### Stored items
○ ○ ○ ○
(** What a call of an instantiated [header_cast] does, for a handle [h]
    that points at the live object [o], against the tag [tag]: it returns;
    the objects are untouched; on equal tags the result has [h]'s address
    and control block, whose use count went up by one; on different tags
    the result is null and nothing changed. *)
Definition cast_contract {Obj} `{Header Obj} {q To} (tag : Z)
    (cast : shared_ptr q Header_decl → Memory Obj →
            option (shared_ptr q To * Memory Obj)) : Prop :=
  ∀ h m p o,
    get h = Some p → objects m !! p = Some o →
    ∃ r m',
      cast h m = Some (r, m') ∧
      objects m' = objects m ∧
      (is_Some (get r) ↔ hash o = tag) ∧
      (hash o = tag →
         get r = get h ∧ shares_ownership r h ∧
         use_count m' = match control h with
                        | Some cb => alter S cb (use_count m)
                        | None => use_count m
                        end) ∧
      (hash o ≠ tag → r = nullptr ∧ m' = m).

(** The identity tags of the seven classes. *)
Definition concrete_tags : list Z :=
  [ ContentLength.Hash; Host.Hash; UserAgent.Hash; Accept.Hash;
    ContentEncoding.Hash; Server.Hash; ContentType.Hash ].

(** Text that does not go on with a digit. *)
Definition no_digit_ahead (rest : std_string) : Prop :=
  match rest with
  | c :: _ => is_digit c = false
  | [] => True
  end.

(** A character sequence free of whitespace and not empty: what
    [split_whitespace] can give back as one token. *)
Definition is_token (t : std_string) : Prop :=
  t ≠ [] ∧ forallb (λ c, negb (isspace c)) t = true.

(** What the capability check is said to ask of a class besides deriving
    from [Header]: that it declares a static member named [Name]. *)
Definition declares_static_Name (H : ClassDecl) : Prop :=
  ∃ m, member_Name H = Some m ∧
       (member_entity m = static_data_member ∨
        member_entity m = static_member_function).




(** A small store for the examples: one [Host] object at address 1, owned
    through control block 7 by a single handle. *)
Definition example_memory : Memory HeaderObject :=
  mkMemory {[ 1%nat := Host_obj (Host.new (lit "example.com") 8080) ]}
           {[ 7%nat := 1%nat ]}.

Definition example_handle : shared_ptr non_const Header_decl :=
  mk_shared_ptr (Some 1%nat) (Some 7%nat).

(** The handle [header_cast<Host>] returns on [example_handle]. *)
Definition example_Host_handle : shared_ptr non_const Host.decl :=
  mk_shared_ptr (Some 1%nat) (Some 7%nat).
○ ○ ○ ○
### Instructions to follow
Return the entries above, every line intact.

### Task response
(** What a call of an instantiated [header_cast] does, for a handle [h]
    that points at the live object [o], against the tag [tag]: it returns;
    the objects are untouched; on equal tags the result has [h]'s address
    and control block, whose use count went up by one; on different tags
    the result is null and nothing changed. *)
Definition cast_contract {Obj} `{Header Obj} {q To} (tag : Z)
    (cast : shared_ptr q Header_decl → Memory Obj →
            option (shared_ptr q To * Memory Obj)) : Prop :=
  ∀ h m p o,
    get h = Some p → objects m !! p = Some o →
    ∃ r m',
      cast h m = Some (r, m') ∧
      objects m' = objects m ∧
      (is_Some (get r) ↔ hash o = tag) ∧
      (hash o = tag →
         get r = get h ∧ shares_ownership r h ∧
         use_count m' = match control h with
                        | Some cb => alter S cb (use_count m)
                        | None => use_count m
                        end) ∧
      (hash o ≠ tag → r = nullptr ∧ m' = m).

(** The identity tags of the seven classes. *)
Definition concrete_tags : list Z :=
  [ ContentLength.Hash; Host.Hash; UserAgent.Hash; Accept.Hash;
    ContentEncoding.Hash; Server.Hash; ContentType.Hash ].

(** Text that does not go on with a digit. *)
Definition no_digit_ahead (rest : std_string) : Prop :=
  match rest with
  | c :: _ => is_digit c = false
  | [] => True
  end.

(** A character sequence free of whitespace and not empty: what
    [split_whitespace] can give back as one token. *)
Definition is_token (t : std_string) : Prop :=
  t ≠ [] ∧ forallb (λ c, negb (isspace c)) t = true.

(** What the capability check is said to ask of a class besides deriving
    from [Header]: that it declares a static member named [Name]. *)
Definition declares_static_Name (H : ClassDecl) : Prop :=
  ∃ m, member_Name H = Some m ∧
       (member_entity m = static_data_member ∨
        member_entity m = static_member_function).




(** A small store for the examples: one [Host] object at address 1, owned
    through control block 7 by a single handle. *)
Definition example_memory : Memory HeaderObject :=
  mkMemory {[ 1%nat := Host_obj (Host.new (lit "example.com") 8080) ]}
           {[ 7%nat := 1%nat ]}.

Definition example_handle : shared_ptr non_const Header_decl :=
  mk_shared_ptr (Some 1%nat) (Some 7%nat).

(** The handle [header_cast<Host>] returns on [example_handle]. *)
Definition example_Host_handle : shared_ptr non_const Host.decl :=
  mk_shared_ptr (Some 1%nat) (Some 7%nat).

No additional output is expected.